Audience Question: How did your Real Time Crime Center change or evolve as you find out about major events that are coming to town. Whether it’s NC2A Tournament, the Stanley Cup, a national convention, or even a presidential event? How does your Real Time Crime Center ebb and flow and change staffing, or do you partner with other Real Time Crime Centers in the area to address these evolving live event needs? 

Marcos Hernandez: Scottsdale’s Real Time Crime Center is not fully staffed 24/7 yet. We have weekend coverage until about midnight. However, at any special events, on the weekends, we have a very concentrated popular bar district. So, any special events, any special permits, concerts, whatever. We’ll adjust our schedules to work, maybe 2 or 3 AM, during the weekend during those events. And then last year, Scottsdale had the Phoenix Waste Management Phoenix Open. Then we have the Super Bowl before that we have an auto auction. And so, January and February it was super busy for us in Scottsdale. We reached out to nearby crime senators who are hosting events. We had good relationships with those partners.

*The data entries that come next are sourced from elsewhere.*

Lemma check_step_ok source r i t r' : run_ok source r -> r_tasks r !! i = Some t ->
  check_step chk i t r = Some r' -> run_ok source r'.
Proof.
  intros H E. step_open H E. destruct (chk input) as [b p] eqn:Ec. step_moved H E.
  - unfold collect. rewrite fold_left_app. done.
  - eapply list_grown; [exact E|reflexivity| |apply H]. cbn. by rewrite Ec.
Qed.
Lemma observe_step_ok source r i t r' : run_ok source r -> r_tasks r !! i = Some t ->
  observe_step i t r = Some r' -> run_ok source r'.
Proof.
  intros H E. step_open H E. step_moved H E.
  eapply list_grown; [exact E|reflexivity| |apply H]. cbn. by rewrite Hok.
Qed.
Lemma abort_step_ok source r i t r' : run_ok source r -> r_tasks r !! i = Some t ->
  abort_step i t r = Some r' -> run_ok source r'.
Proof. intros H E. step_open H E. destruct (r_cancel r) eqn:Ec; [|done]. step_moved H E. Qed.
Lemma filter_step_ok source r i t r' : run_ok source r -> r_tasks r !! i = Some t ->
  filter_step caps i t r = Some r' -> run_ok source r'.
Proof.
  intros H E. step_open H E. destruct (working && caps_passes caps p) eqn:Ew; step_moved H E.
  - destruct working; [|done]. by split.
  - eapply slots_taken; [exact E|done..|apply H].
  - by exists working.
Qed.
Lemma slot_step_ok source r i t r' : run_ok source r -> r_tasks r !! i = Some t ->
  slot_step limit i t r = Some r' -> run_ok source r'.
Proof.
  intros H E. step_open H E. destruct (reached limit n) eqn:Er; step_moved H E.
  intros _. right. right. cbn. eapply reached_mono; [|exact Er].
  eapply Nat.lt_le_incl, slot_below; [done|exact E|done].
Qed.
Lemma send_step_ok source r i t r' : run_ok source r -> r_tasks r !! i = Some t ->
  send_step i t r = Some r' -> run_ok source r'.
Proof.
  intros H E. step_open H E. destruct (r_closed r) eqn:Ec; [step_moved H E; destruct Hok; unfold task_ok; cbn; split_and?; done|].
  destruct (_ <? _)%nat; [|done]. step_moved H E.
  - destruct Hok. unfold task_ok. cbn. split_and?; done.
  - by eapply emitted_grown; [exact E|reflexivity..|apply H].
Qed.
Lemma after_step_ok source r i t r' : run_ok source r -> r_tasks r !! i = Some t ->
  after_step limit i t r = Some r' -> run_ok source r'.
Proof.
  intros H E. step_open H E. step_moved H E.
  - intros ->. by rewrite orb_true_r.
  - intros [Er|?]%orb_prop; [|by left]. right. right. cbn. eapply reached_mono; [|exact Er].
    eapply slot_below; [done|exact E|done].
Qed.

Lemma main_step_ok source e r r' : run_ok source r -> main_step limit e r = Some r' -> run_ok source r'.
Proof.
  intros [H1 H2 H3 H4 H4o H5 H6 H7 H8 H9]. unfold main_step. destruct e; try done; destruct (r_main r) as [|p| |] eqn:Em; try done.
  - destruct (r_source r) as [|p source'] eqn:Es; [intros [= <-]; split; cbn; by auto|].
    destruct (r_cancel r || reached limit (r_sent r)) eqn:Eb; intros [= <-]; split; try done; cbn.
    right. apply orb_prop in Eb as [?%H8|?]; [done|by right].
  - destruct (r_permits r) as [|permits] eqn:Ep; [done|]. intros [= <-]. cbn [in_hand] in H2.
    split; try done; cbn; rewrite ?omap_app, ?app_nil_r, ?length_app; cbn; rewrite ?app_nil_r; try done.
    + lia.
    + by rewrite map_app, <- app_assoc.
    + apply Forall_app. by repeat constructor.
  - destruct (forallb _ _) eqn:Ef; [|done]. intros [= <-]. by split.
Qed.
Lemma consumer_step_ok source e r r' : run_ok source r -> consumer_step e r = Some r' -> run_ok source r'.
Proof.
  intros [H1 H2 H3 H4 H4o H5 H6 H7 H8 H9]. unfold consumer_step. destruct e; try done.
  - destruct (r_unread r), (r_closed r) eqn:Ec; try done; intros [= <-]; rewrite <- ?Ec in *; split; try done; cbn; done.
  - destruct (r_closed r) eqn:Ec; [done|]. intros [= <-]. split; try done; cbn.
    + eapply check_tasks_mono; [| |exact H7]; [done|done].
    + by left.
    + destruct (r_main r); try done; [right; by left|split; [right; by left|apply H9]].
  - destruct (r_closed r) eqn:Ec; [|done]. destruct (r_cancel r); [done|]. intros [= <-]. split; try done; cbn.
    + rewrite Ec. eapply check_tasks_mono; [| |exact H7]; done.
    + by left.
Qed.
Lemma run_step_ok source e r r' : run_ok source r -> run_step chk limit caps e r = Some r' -> run_ok source r'.
Proof.
  intros H. unfold run_step, task_at. destruct e; try (by apply main_step_ok); try (by apply consumer_step_ok);
    (destruct (r_tasks r !! i) as [t|] eqn:E; [cbn|done]).
  - by apply check_step_ok.
  - by apply observe_step_ok.
  - by apply abort_step_ok.
  - by apply filter_step_ok.
  - by apply slot_step_ok.
  - by apply send_step_ok.
  - by apply after_step_ok.
Qed.
Lemma reaches_ok source r : reaches chk max_conn limit caps source r -> run_ok source r.
Proof. induction 1 as [|r e r' Hr IH Hs]; [apply new_run_ok|by eapply run_step_ok]. Qed.
End invariant.

(** ** What a run has done at any time, and what it has done when it ends *)
Lemma omap_below l s : length (omap (fun n => if (n <? l)%nat then Some n else None) (seq 0 s)) = (l `min` s)%nat.
Proof.
  induction s as [|s IH]; [simpl; lia|]. rewrite seq_S, omap_app, length_app, IH, Nat.add_0_l. cbn [omap list_omap].
  destruct (Nat.ltb_spec s l); cbn [length]; lia.
Qed.
Lemma omap_map {A B C} (f : B -> option C) (g : A -> B) (l : list A) : omap f (map g l) = omap (fun x => f (g x)) l.
Proof. induction l as [|x l IH]; cbn [map omap list_omap]; [done|]. by rewrite IH. Qed.
Lemma map_omap {A B C} (f : B -> C) (g : A -> option B) (l : list A) : map f (omap g l) = omap (fun x => f <$> g x) l.
Proof. induction l as [|x l IH]; cbn [map omap list_omap]; [done|]. destruct (g x); cbn; by rewrite IH. Qed.
Lemma omap_omap {A B C} (f : B -> option C) (g : A -> option B) (l : list A) : omap f (omap g l) = omap (fun x => g x ≫= f) l.
Proof. induction l as [|x l IH]; cbn [omap list_omap]; [done|]. destruct (g x); cbn; by rewrite <- IH. Qed.
Lemma omap_total {A B} (f : A -> B) (l : list A) : omap (fun x => Some (f x)) l = map f l.
Proof. induction l as [|x l IH]; cbn [map omap list_omap]; [done|]. by rewrite IH. Qed.
Lemma map_submseteq {A B} (f : A -> B) (l k : list A) : l ⊆+ k -> map f l ⊆+ map f k.
Proof. intros H. by apply (fmap_submseteq f). Qed.
Lemma omap_submseteq_l {A B} (f : A -> option B) (l k : list A) : l ⊆+ k -> omap f l ⊆+ omap f k.
Proof.
  intros (l' & Hl)%submseteq_Permutation. rewrite Hl, omap_app. by apply submseteq_inserts_r.
Qed.

Lemma runs_filter l : length (omap runs l) = length (List.filter running l).
Proof. induction l as [|t l IH]; cbn [omap list_omap List.filter]; [done|]. unfold runs at 1. destruct (running t); cbn; by rewrite IH. Qed.

Section results.
Variable chk : Item -> bool * Proxy.
Variables (max_conn : nat) (limit : option nat) (caps : CapsFilter).
Context (source : list Item) (r : Run) (H : run_ok chk max_conn limit caps source r).

Lemma good_answer p q : good chk caps p q <-> answer chk caps p = Some q.
Proof.
  unfold good, answer. destruct (chk p) as [b q'] eqn:E. split.
  - intros [[= -> ->] Hc]. by rewrite Hc.
  - destruct b; cbn; [|done]. destruct (caps_passes caps q') eqn:Hc; [|done]. by intros [= ->].
Qed.
Lemma inputs_sub : map ct_input (r_tasks r) ⊆+ source.
Proof. rewrite <- (ok_source _ _ _ _ _ _ H). by apply submseteq_inserts_r. Qed.
Lemma task_ok_in t : t ∈ r_tasks r -> task_ok chk limit caps (r_closed r) (r_cancel r) t.
Proof. intros Ht. pose proof (ok_tasks _ _ _ _ _ _ H) as Hf. rewrite Forall_forall in Hf. auto. Qed.
Lemma slot_in t n : t ∈ r_tasks r -> slot_of t = Some n -> (n < r_sent r)%nat.
Proof. intros [i E]%list_elem_of_lookup_1 Hn. by eapply slot_below. Qed.

Lemma emitted_sub : r_emitted r ⊆+ omap (answer chk caps) source.
Proof.
  rewrite (ok_emitted _ _ _ _ _ _ H), map_omap. etransitivity; [|apply omap_submseteq_l, inputs_sub].
  rewrite omap_map. apply omap_submseteq. intros t q Ht Hq. apply task_ok_in in Ht. apply good_answer.
  destruct t as [p []]; try done; cbn in *; destruct delivered; try done; injection Hq as <-; apply Ht.
Qed.
Lemma recorded_sub (f : CheckTask -> option Proxy) :
  (forall t q, f t = Some q -> q = (chk (ct_input t)).2) -> omap f (r_tasks r) ⊆+ map (fun p => (chk p).2) source.
Proof.
  intros Hf. etransitivity; [|apply map_submseteq, inputs_sub]. rewrite map_map.
  rewrite <- (omap_total (fun t => (chk (ct_input t)).2)). apply omap_submseteq. intros t q _ Hq. by rewrite (Hf t q).
Qed.
Lemma emitted_slots l : limit = Some l -> (length (r_emitted r) <= l)%nat.
Proof.
  intros Hl. rewrite (ok_emitted _ _ _ _ _ _ H), length_map, <- (length_map fst), map_omap.
  etransitivity; [|apply (Nat.le_min_l l (r_sent r))]. rewrite <- omap_below.
  rewrite <- (ok_slots _ _ _ _ _ _ H), omap_omap. apply submseteq_length, omap_submseteq.
  intros t n Ht Hn. apply task_ok_in in Ht. rewrite Hl in Ht.
  destruct t as [p []]; try done; destruct delivered; try done; cbn in Hn; injection Hn as <-;
    destruct Ht as (_ & Hr & _); cbn [reached] in Hr; cbn [slot_of ct_pc mbind option_bind];
    by rewrite Nat.ltb_antisym, Hr.
Qed.
End results.

Definition at_end (r : Run) : Prop := r_main r = MEnd.
#[global] Instance at_end_dec r : Decision (at_end r).
Proof. unfold at_end. destruct (r_main r); (left; done) || (right; done). Defined.

(** What the finished tasks of an ended run show, its receiver still there. *)
Section ended.
Variable chk : Item -> bool * Proxy.
Variables (max_conn : nat) (limit : option nat) (caps : CapsFilter).
Context (source : list Item) (r : Run) (H : run_ok chk max_conn limit caps source r).
Context (Hend : at_end r) (Hopen : r_closed r = false).

Lemma ended_not_running t : t ∈ r_tasks r -> running t = false.
Proof.
  intros Ht. pose proof (ok_main _ _ _ _ _ _ H) as Hm. rewrite Hend in Hm. destruct Hm as [_ Hm].
  rewrite forallb_elem in Hm. by apply negb_true_iff, Hm.
Qed.
(** Every slot below the limit was sent. *)
Lemma ended_limit l : limit = Some l -> (l <= r_sent r)%nat -> length (r_emitted r) = l.
Proof.
  intros Hl Hs. rewrite (ok_emitted _ _ _ _ _ _ H), length_map, <- (length_map fst), map_omap.
  rewrite <- (Nat.min_l l (r_sent r)) by done. rewrite <- omap_below.
  rewrite <- (ok_slots _ _ _ _ _ _ H), omap_omap. f_equal. apply omap_ext_elem. intros t Ht.
  pose proof (task_ok_in _ _ _ _ _ _ H t Ht) as Hok. pose proof (ended_not_running t Ht) as Hr.
  rewrite Hopen, Hl in Hok. destruct t as [p []]; try done; cbn in Hok; cbn [slot_of emitted_of ct_pc mbind option_bind].
  - destruct Hok as (_ & Hn & Hd). destruct delivered; [|by specialize (Hd eq_refl)]. by rewrite Nat.ltb_antisym, Hn.
  - destruct Hok as (_ & Hn). by rewrite Nat.ltb_antisym, Hn.
Qed.
Context (Hopen_limit : reached limit (r_sent r) = false).
Lemma ended_inputs : map ct_input (r_tasks r) = source.
Proof.
  pose proof (ok_source _ _ _ _ _ _ H) as Hs. pose proof (ok_main _ _ _ _ _ _ H) as Hm. rewrite Hend in Hs, Hm.
  destruct Hm as [[Hm|[Hm|Hm]] _]; [by rewrite Hm, app_nil_r in Hs|congruence..].
Qed.
Lemma ended_task t : t ∈ r_tasks r ->
  recorded_of chk t = Some (chk (ct_input t)).2 /\ observed_of chk t = recorded_of chk t /\
  snd <$> emitted_of t = answer chk caps (ct_input t) /\ (slot_of t = None <-> emitted_of t = None).
Proof.
  intros Ht. pose proof (task_ok_in _ _ _ _ _ _ H t Ht) as Hok. pose proof (ended_not_running t Ht) as Hr.
  pose proof (slot_in _ _ _ _ _ _ H t) as Hslot. rewrite Hopen in Hok.
  destruct t as [p []]; try done; cbn in Hok.
  - destruct Hok as (Hg%good_answer & Hn & Hd). destruct delivered; [|by specialize (Hd eq_refl)]. cbn. by rewrite Hg.
  - exfalso. specialize (Hslot n Ht eq_refl). destruct Hok as [_ Hn].
    eapply Nat.lt_le_incl, reached_mono in Hslot; [|exact Hn]. congruence.
  - destruct Hok as (b & Hc & Hb). cbn. unfold answer. rewrite Hc, Hb. by cbn.
  - exfalso. destruct (ok_cancel _ _ _ _ _ _ H Hok); congruence.
Qed.
Lemma ended_recorded : r_recorded r ≡ₚ map (fun p => (chk p).2) source /\ r_observed r ≡ₚ r_recorded r.
Proof.
  rewrite (ok_observed _ _ _ _ _ _ H), (ok_recorded _ _ _ _ _ _ H), <- ended_inputs, map_map, <- omap_total.
  erewrite (omap_ext_elem (observed_of chk) (recorded_of chk)) by (intros t Ht; by apply ended_task).
  by erewrite (omap_ext_elem (recorded_of chk)) by (intros t Ht; by apply ended_task).
Qed.
Lemma ended_emitted : r_emitted r ≡ₚ omap (answer chk caps) source.
Proof.
  rewrite (ok_emitted _ _ _ _ _ _ H), <- ended_inputs, map_omap, omap_map.
  by erewrite omap_ext_elem by (intros t Ht; by apply ended_task).
Qed.
Lemma ended_sent : length (r_emitted r) = r_sent r.
Proof.
  rewrite (ok_emitted _ _ _ _ _ _ H), length_map, <- (length_seq (r_sent r) 0), <- (ok_slots _ _ _ _ _ _ H).
  generalize (fun t Ht => proj2 (proj2 (proj2 (ended_task t Ht)))). generalize (r_tasks r) as l.
  induction l as [|t l IH]; intros Hl; cbn [omap list_omap]; [done|].
  pose proof (Hl t ltac:(left)) as Ht. assert (length (omap emitted_of l) = length (omap slot_of l)) as Hrec by (apply IH; intros; apply Hl; by right).
  destruct (emitted_of t), (slot_of t); cbn [length]; rewrite ?Hrec; try done; naive_solver.
Qed.
End ended.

We were dealing with lots of federal partners, —— was involved, and they created what’s the term they use, workrooms, like chatrooms, for sharing information? I can’t count the number of federal, and state agencies that we were liaisoning with just to cover those three events. So, needless to say, because our center isn’t fully staffed yet. It was about 2 or 3 weeks of, you know, maybe one day off. But, uh, we pulled it through, and we’ve kind of done it without the cooperation of those partners.

Jared Kosina: The beauty of it is, since everything is for the most part, web-based, I can call Emily across the country and be like, “Hey, I have a huge event. I don’t have time. I’m going to send you my camera feeds, can you provide overwatch for me?” We have a force multiplier across the entire country. I can have Marcos, Nikki, and Emily, I’ll be like, “Hey, you each take a section of my event, because I don’t have time to watch it all, let me know if anything happens.” So, you now opened up, basically, a huge force multiplier across the country.

 

Audience Question: How do I become a member of the National Real Time Crime Center Association? 

Nichole North: If you just go onto that website at the beginning nrtcca.org,  There is a membership area, and it’s basically just two steps. There’s a little form you’ll fill out that basically gives us all your info. And then you pay $25, and you are all set.